Brief
If a line comes after the one containing "loop_inv d (x :: buffer) T →", leave it out; copy every line before it, and that line too, exactly as written, starting from the first line of the entries.

-- Records shown follows --

Lemma commit_blocks_spec d l :
  bs_ok d → bs_blocks d = B → NoDup (map reference l) →
  (∀ r, r ∈ map reference l → r ∈ dom B ∧ r ∉ bs_committed d) →
  ∃ d', for_each commit_block d l = Done d' ∧ bs_ok d' ∧ bs_blocks d' = B ∧
    bs_committed d' = refs_of l ∪ bs_committed d ∧ bs_gc_round d' = bs_gc_round d ∧ bs_len d' = bs_len d.
Proof.
  revert d. induction l as [|b l IH]; intros d Hok HB Hnd Hl; cbn [for_each].
  { exists d. split_and!; try done. cbn. set_solver. }
  cbn in Hnd. apply NoDup_cons in Hnd as [Hb Hnd].
  destruct (Hl (reference b)) as [Hin Hnew]; [cbn; set_solver|].
  destruct (commit_block_spec d b) as (d1 & -> & Hok1 & HB1 & HM1 & Hgc1 & Hlen1); [done..|].
  run_bind.
  destruct (IH d1) as (d' & Hrun & Hok' & HB' & HM' & Hgc' & Hlen'); [done|congruence|done| |].
  - intros r Hr. destruct (Hl r) as [? ?]; [cbn; set_solver|]. split; [done|]. rewrite HM1.
    intros [->%elem_of_singleton|?]%elem_of_union; done.
  - exists d'. split_and!; [done|done|done| |congruence|congruence]. rewrite HM', HM1. cbn. set_solver.
Qed.
Lemma expansion_spec d x :
  bs_blocks d = B → B !! reference x = Some x →
  NoDup (expansion d x) ∧
  ∀ r, r ∈ expansion d x ↔ r ∈ ancestors x ∧ (gc < ref_round r)%N ∧ r ∉ bs_committed d.
Proof.
  intros HB Hx. split.
  - apply NoDup_filter. by eapply sc_distinct.
  - intros r. unfold expansion. rewrite list_elem_of_filter. tauto.
Qed.

Lemma stack_perm (T E buffer : list VerifiedBlock) x :
  (T ++ [x]) ++ reverse E ++ buffer ≡ₚ E ++ (T ++ x :: buffer).
Proof. rewrite reverse_Permutation, <- app_assoc. cbn. solve_Permutation. Qed.

Lemma loop_inv_step d d' x buffer T E :
  loop_inv d (x :: buffer) T →
  map reference E = expansion d x → (∀ b, b ∈ E → B !! reference b = Some b) →
  bs_ok d' → bs_blocks d' = B → bs_committed d' = refs_of E ∪ bs_committed d →
  loop_inv d' (reverse E ++ buffer) (T ++ [x]).
Proof.
  intros [Hok HB HM Hfresh Hnd Hmem Hexp] HE HEb Hok' HB' HM'.
  destruct (Hmem x) as (Hx & Hhist & Hgc); [set_solver|].
  destruct (expansion_spec d x HB Hx) as [HndE Hin]. rewrite <- HE in HndE, Hin.
  pose proof (stack_perm T E buffer x) as Hperm.
  assert (map reference ((T ++ [x]) ++ reverse E ++ buffer) ≡ₚ map reference E ++ map reference (T ++ x :: buffer))
    as Hpr by (rewrite <- map_app; by apply fmap_Permutation).
  assert (refs_of ((T ++ [x]) ++ reverse E ++ buffer) = refs_of E ∪ refs_of (T ++ x :: buffer)) as Hset.
  { apply set_eq. intros r. rewrite elem_of_union, !elem_of_list_to_set, Hpr, elem_of_app. done. }
  split; [done|done| | | | |].
  - rewrite HM', HM, Hset. set_solver.
  - intros r. rewrite Hpr, elem_of_app. intros [Hr|Hr]; [|by apply Hfresh].
    apply Hin in Hr as (_ & _ & Hr). rewrite HM in Hr. set_solver.
  - rewrite Hpr. apply NoDup_app. split_and!; [done| |done].
    intros r (_ & _ & Hr)%Hin Hr'. apply Hr. rewrite HM. apply elem_of_union_l. by apply elem_of_list_to_set.
  - intros b. rewrite Hperm, elem_of_app. intros [Hb|Hb]; [|by apply Hmem].
    assert (reference b ∈ map reference E) as Hbr by (by apply (list_elem_of_fmap_2 reference)).
    apply Hin in Hbr as (Ha & Hr & _). split_and!; [by apply HEb|by eapply history_step|done].
  - intros b a Hb Ha Har. rewrite Hset. apply elem_of_app in Hb as [Hb|Hb%list_elem_of_singleton].
    + pose proof (Hexp b a Hb Ha Har). set_solver.
    + subst b. destruct (decide (a ∈ bs_committed d)) as [Hc|Hc]; [rewrite HM in Hc; set_solver|].
      apply elem_of_union_l, elem_of_union_l, elem_of_list_to_set, Hin. done.
Qed.
Lemma add_commit_total ds commit :
  (tc_index commit = last_commit_index ds + 1)%N → (last_commit_index ds + 1 < u32_modulus)%N →
  (last_commit_timestamp_ms ds ≤ tc_timestamp_ms commit)%N →
  lengthN (ds_last_committed_rounds ds) = Committee_size (ds_committee ds) →
  (∀ r, r ∈ tc_blocks commit → (ref_author r < Committee_size (ds_committee ds))%N) →
  ∃ ds', add_commit ds commit = Done ds' ∧ ds_last_commit ds' = Some commit ∧
    ds_recent_blocks ds' = ds_recent_blocks ds ∧ ds_context ds' = ds_context ds ∧ ds_genesis ds' = ds_genesis ds ∧
    ds_highest_accepted_round ds' = ds_highest_accepted_round ds ∧
    lengthN (ds_last_committed_rounds ds') = lengthN (ds_last_committed_rounds ds) ∧
    ds_commits_to_write ds' = ds_commits_to_write ds ++ [commit] ∧
    ds_store ds' = ds_store ds ∧ ds_scoring_subdag ds' = ds_scoring_subdag ds.
Proof.
  intros Hidx Hmax Hts Hlen Hauth. unfold add_commit.
  assert (check_commit ds commit = Done true) as ->.
  { unfold check_commit. unfold last_commit_index, last_commit_timestamp_ms in *.
    destruct (ds_last_commit ds) as [last|]; [|by rewrite rassert_true].
    rewrite decide_False by lia. rewrite wrap_add_small by done.
    rewrite (rassert_true (tc_index commit = tc_index last + 1)%N) by done.
    run_bind. by rewrite rassert_true. }
  run_bind.
  destruct (update_rounds_total (ds_last_committed_rounds ds) (tc_blocks commit)) as (rounds & Hr & Hlen');
    [by rewrite Hlen|]. cbn [ds_last_committed_rounds set_last_commit]. rewrite Hr. run_bind.
  rewrite (mapM_done _ id).
  2: { intros i [_ Hi]%elem_of_rangeN. rewrite Hlen', Hlen in Hi. unfold to_authority_index.
       by rewrite decide_True by exact Hi. }
  run_bind. eexists. by split_and!.
Qed.

Lemma pruned_metric_total ds sd :
  lengthN (ds_last_committed_rounds ds) = Committee_size (ds_committee ds) →
  (∀ b r, b ∈ sd_blocks sd → r ∈ ancestors b → (ref_author r < Committee_size (ds_committee ds))%N) →
  update_blocks_pruned_metric ds sd = Done ().
Proof.
  intros Hlen Hauth. unfold update_blocks_pruned_metric.
  destruct (for_each_total (λ _ : (), True) (λ _ r,
      if decide (ref_round r ≤ gc_round ds)%N then
        last ← vec_index (last_committed_rounds ds) (ref_author r);
        if decide (last ≠ ref_round r) then authority (ds_committee ds) (ref_author r);; Done () else Done ()
      else Done ()) () (sd_blocks sd ≫= ancestors)) as ([] & Hrun & _); [done| |exact Hrun].
  intros _ r (b & Hr & Hb)%list_elem_of_bind _. exists (). split; [|done]. case_decide; [|done].
  specialize (Hauth b r Hb Hr). unfold last_committed_rounds.
  destruct (lookup_lt_is_Some_2 (ds_last_committed_rounds ds) (N.to_nat (ref_author r))) as [old Hold];
    [unfold lengthN in Hlen; lia|].
  rewrite (vec_index_some _ _ _ Hold). run_bind. case_decide; [|done].
  destruct (authority_valid (ds_committee ds) (ref_author r) Hauth) as [a ->]. done.
Qed.

(** The state after the commit of a leader. *)
Record committed_state ds (sd : CommittedSubDag) (commit : TrustedCommit) ds' : Prop := {
  ct_last : ds_last_commit ds' = Some commit;
  ct_cached : cached ds' = cached ds;
  ct_committed : committed_refs ds' = refs_of (sd_blocks sd) ∪ committed_refs ds;
  ct_context : ds_context ds' = ds_context ds;
  ct_genesis : ds_genesis ds' = ds_genesis ds;
  ct_write : ds_commits_to_write ds' = ds_commits_to_write ds ++ [commit];
  ct_store : ds_store ds' = ds_store ds;
  ct_scoring : ds_scoring_subdag ds' = ds_scoring_subdag ds;
  ct_highest : ds_highest_accepted_round ds' = ds_highest_accepted_round ds;
}.
Lemma add_voted_block_spec gc B K P st b own :
  (author b < Committee_size (committee ctx))%N → tracker_inv gc B K P st →
  ∃ st', add_voted_block st (b, own) = Done st' ∧
    if decide (round b ≤ gc ∨ reference b ∈ dom B)%N then st' = st
    else tracker_inv gc (<[reference b := (b, own)]> B)
      (list_to_set (btv_block_ref <$> transaction_votes b) ∪ K) (P ++ block_rejects b) st'.
Proof.
  intros Ha Hst. pose proof Hst as [Hctx Hgc Hab He]. unfold add_voted_block. rewrite Hgc, Hctx.
  case_decide as Hle; [exists st; split; [done|]; by rewrite decide_True by tauto|].
  destruct (authority_valid (committee ctx) (author b) Ha) as [x ->]. run_bind.
  destruct (tracker_inv_entry _ _ _ _ _ (reference b) Hst) as [Hi [= Hb Ho]]; [cbn; lia|].
  rewrite Hb. destruct (B !! reference b) as [[b0 o0]|] eqn:HB; cbn [fmap option_fmap option_map fst].
  { exists st. split; [done|]. rewrite decide_True by (right; by apply elem_of_dom). done. }
  apply not_elem_of_dom in HB. case_decide as Hd; [tauto|].
  apply add_all_votes_spec; [done|]. split; cbn; [done|done|rewrite dom_insert_L; intros y Hy; apply elem_of_union in Hy as [->%elem_of_singleton|Hy]; [cbn; lia|by apply Hab]|].
  intros r Hr. destruct (decide (r = reference b)) as [->|Hne].
  - rewrite !lookup_insert_eq. split_and!; [set_solver|exact Hi|done].
  - rewrite !lookup_insert_ne by done. specialize (He r Hr). destruct (vt_votes st !! r) as [i|]; destruct He as (H1 & H2 & H3).
    + split_and!; [|done|done]. rewrite dom_insert_L. set_solver.
    + split_and!; [|done|done]. rewrite dom_insert_L. set_solver.
Qed.
(* ===== verification/CommitFinalizerSpec.v ===== *)
(** * Correctness of the commit finalizer

    The invariant of [CommitFinalizer]: the buffered commits are consecutive and
    the block map holds exactly their blocks, linked to their children. From it:
    processing a commit never panics and terminates, commits leave the buffer in
    order, every transaction of an output commit is decided for a reason, and no
    commit waits for more than three leader rounds. *)

From S2P Require Import Prelude Committee Block StakeAggregator ThresholdClock Commit Store LeaderScoring.
From S2P Require Import DagState DagInvariant DagDurability TransactionVoteTracker CommitFinalizer.

(** ** Blocks of commits *)

Definition sd_index (sd : CommittedSubDag) : N := cref_index (sd_commit_ref sd).
Definition sd_round (sd : CommittedSubDag) : N := ref_round (sd_leader sd).

(** The blocks of a list of commits, with the index of their commit. *)
Definition placed (L : list CommittedSubDag) : list (N * VerifiedBlock) :=
  L ≫= λ sd, pair (sd_index sd) <$> sd_blocks sd.

Abbreviation placed_refs L := ((λ e : N * VerifiedBlock, reference e.2) <$> placed L).

Lemma elem_of_placed L e : e ∈ placed L ↔ ∃ sd, sd ∈ L ∧ e.1 = sd_index sd ∧ e.2 ∈ sd_blocks sd.
Proof.
  unfold placed. rewrite list_elem_of_bind. setoid_rewrite list_elem_of_fmap. split.
  - intros (sd & (b & -> & Hb) & Hsd). by exists sd.
  - intros (sd & Hsd & He & Hb). exists sd. split; [|done]. exists e.2. split; [|done]. destruct e; cbn in *. by subst.
Qed.

Lemma placed_app L L' : placed (L ++ L') = placed L ++ placed L'.
Proof. apply bind_app. Qed.

Lemma placed_cons sd L : placed (sd :: L) = (pair (sd_index sd) <$> sd_blocks sd) ++ placed L.
Proof. done. Qed.

Lemma placed_unique L e1 e2 :
  NoDup (placed_refs L) → e1 ∈ placed L → e2 ∈ placed L → reference e1.2 = reference e2.2 → e1 = e2.
Proof.
  intros Hnd [i Hi]%list_elem_of_lookup [j Hj]%list_elem_of_lookup Heq.
  enough (i = j) by congruence. eapply (NoDup_lookup _ _ _ (reference e1.2) Hnd);
    rewrite list_lookup_fmap, ?Hi, ?Hj; cbn; by rewrite ?Heq.
Qed.

(** ** Well-formed commits *)

Record block_ok (c : Committee) (b : VerifiedBlock) : Prop := {
  fb_author : (author b < Committee_size c)%N;
  fb_parent : ∃ r, head (ancestors b) = Some r ∧ (ref_round r < round b)%N;
  fb_transactions : (lengthN (transactions b) < u16_modulus)%N;
}.

Record sub_dag_ok (c : Committee) (sd : CommittedSubDag) : Prop := {
  sk_nonempty : sd_blocks sd ≠ [];
  sk_blocks : ∀ b, b ∈ sd_blocks sd → block_ok c b;
  sk_index : (sd_index sd < u32_modulus)%N;
  sk_round : (sd_round sd + 3 < u32_modulus)%N;
  sk_undecided : sd_rejected_transactions_by_block sd = ∅;
}.

(** Consecutive commits: increasing indices, leader rounds that do not decrease,
    and no block in two of them. *)
Record stream_ok (c : Committee) (L : list CommittedSubDag) : Prop := {
  so_commits : ∀ sd, sd ∈ L → sub_dag_ok c sd;
  so_index : ∀ i sd0 sd, head L = Some sd0 → L !! i = Some sd → sd_index sd = (sd_index sd0 + N.of_nat i)%N;
  so_rounds : ∀ i j sd sd', L !! i = Some sd → L !! j = Some sd' → i ≤ j → (sd_round sd ≤ sd_round sd')%N;
  so_distinct : NoDup (placed_refs L);
}.

Lemma stream_ok_tail c sd L : stream_ok c (sd :: L) → stream_ok c L.
Proof.
  intros [Hc Hi Hr Hd]. split.
  - intros x Hx. apply Hc. by apply list_elem_of_further.
  - intros i sd0 x H0 Hx. destruct L as [|y L]; [done|]. injection H0 as ->.
    pose proof (Hi (S i) sd x eq_refl Hx). pose proof (Hi 1 sd sd0 eq_refl eq_refl). lia.
  - intros i j x y Hx Hy Hij. apply (Hr (S i) (S j) x y); [done|done|lia].
  - rewrite placed_cons, fmap_app in Hd. by apply NoDup_app in Hd as (_ & _ & ?).
Qed.

Lemma stream_ok_drop c n L : stream_ok c L → stream_ok c (drop n L).
Proof. revert L. induction n as [|n IH]; intros [|x L]; cbn; [done..|]. intros HL. by eapply IH, stream_ok_tail. Qed.

Lemma stream_ok_prefix c L L' : stream_ok c (L ++ L') → stream_ok c L.
Proof.
  intros [Hc Hi Hr Hd]. split.
  - intros x Hx. apply Hc. set_solver.
  - intros i sd0 x H0 Hx. apply Hi; [by destruct L|by apply lookup_app_l_Some].
  - intros i j x y Hx Hy. apply Hr; by apply lookup_app_l_Some.
  - rewrite placed_app, fmap_app in Hd. by apply NoDup_app in Hd as (? & _ & _).
Qed.

(** ** The block map, for blocks [P] with their commit indices *)
Record blocks_ok (P : list (N * VerifiedBlock)) (m : blocks_map) : Prop := {
  bk_placed : ∀ r s, m !! r = Some s → (bst_commit_index s, bst_block s) ∈ P ∧ reference (bst_block s) = r;
  bk_present : ∀ e, e ∈ P → is_Some (m !! reference e.2);
  bk_children : ∀ r s r', m !! r = Some s → r' ∈ bst_children s →
    ∃ s', m !! r' = Some s' ∧ (bst_commit_index s ≤ bst_commit_index s')%N ∧ r ∈ ancestors (bst_block s');
  bk_rejects : ∀ r s, m !! r = Some s → bst_reject_votes s = bst_reject_votes (BlockState_new (bst_block s) 0);
}.

Lemma blocks_ok_empty : blocks_ok [] ∅.
Proof. split; [|set_solver| |]; intros r s; intros; by rewrite lookup_empty in *. Qed.

(** What the invariant says of a block state; the origin descendants are free. *)
Definition strip (s : BlockState) : VerifiedBlock * gset BlockRef * gmap BlockRef (gset N) * N :=
  (bst_block s, bst_children s, bst_reject_votes s, bst_commit_index s).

-- Records shown concluded --

Response area
Lemma commit_blocks_spec d l :
  bs_ok d → bs_blocks d = B → NoDup (map reference l) →
  (∀ r, r ∈ map reference l → r ∈ dom B ∧ r ∉ bs_committed d) →
  ∃ d', for_each commit_block d l = Done d' ∧ bs_ok d' ∧ bs_blocks d' = B ∧
    bs_committed d' = refs_of l ∪ bs_committed d ∧ bs_gc_round d' = bs_gc_round d ∧ bs_len d' = bs_len d.
Proof.
  revert d. induction l as [|b l IH]; intros d Hok HB Hnd Hl; cbn [for_each].
  { exists d. split_and!; try done. cbn. set_solver. }
  cbn in Hnd. apply NoDup_cons in Hnd as [Hb Hnd].
  destruct (Hl (reference b)) as [Hin Hnew]; [cbn; set_solver|].
  destruct (commit_block_spec d b) as (d1 & -> & Hok1 & HB1 & HM1 & Hgc1 & Hlen1); [done..|].
  run_bind.
  destruct (IH d1) as (d' & Hrun & Hok' & HB' & HM' & Hgc' & Hlen'); [done|congruence|done| |].
  - intros r Hr. destruct (Hl r) as [? ?]; [cbn; set_solver|]. split; [done|]. rewrite HM1.
    intros [->%elem_of_singleton|?]%elem_of_union; done.
  - exists d'. split_and!; [done|done|done| |congruence|congruence]. rewrite HM', HM1. cbn. set_solver.
Qed.
Lemma expansion_spec d x :
  bs_blocks d = B → B !! reference x = Some x →
  NoDup (expansion d x) ∧
  ∀ r, r ∈ expansion d x ↔ r ∈ ancestors x ∧ (gc < ref_round r)%N ∧ r ∉ bs_committed d.
Proof.
  intros HB Hx. split.
  - apply NoDup_filter. by eapply sc_distinct.
  - intros r. unfold expansion. rewrite list_elem_of_filter. tauto.
Qed.

Lemma stack_perm (T E buffer : list VerifiedBlock) x :
  (T ++ [x]) ++ reverse E ++ buffer ≡ₚ E ++ (T ++ x :: buffer).
Proof. rewrite reverse_Permutation, <- app_assoc. cbn. solve_Permutation. Qed.

Lemma loop_inv_step d d' x buffer T E :
  loop_inv d (x :: buffer) T →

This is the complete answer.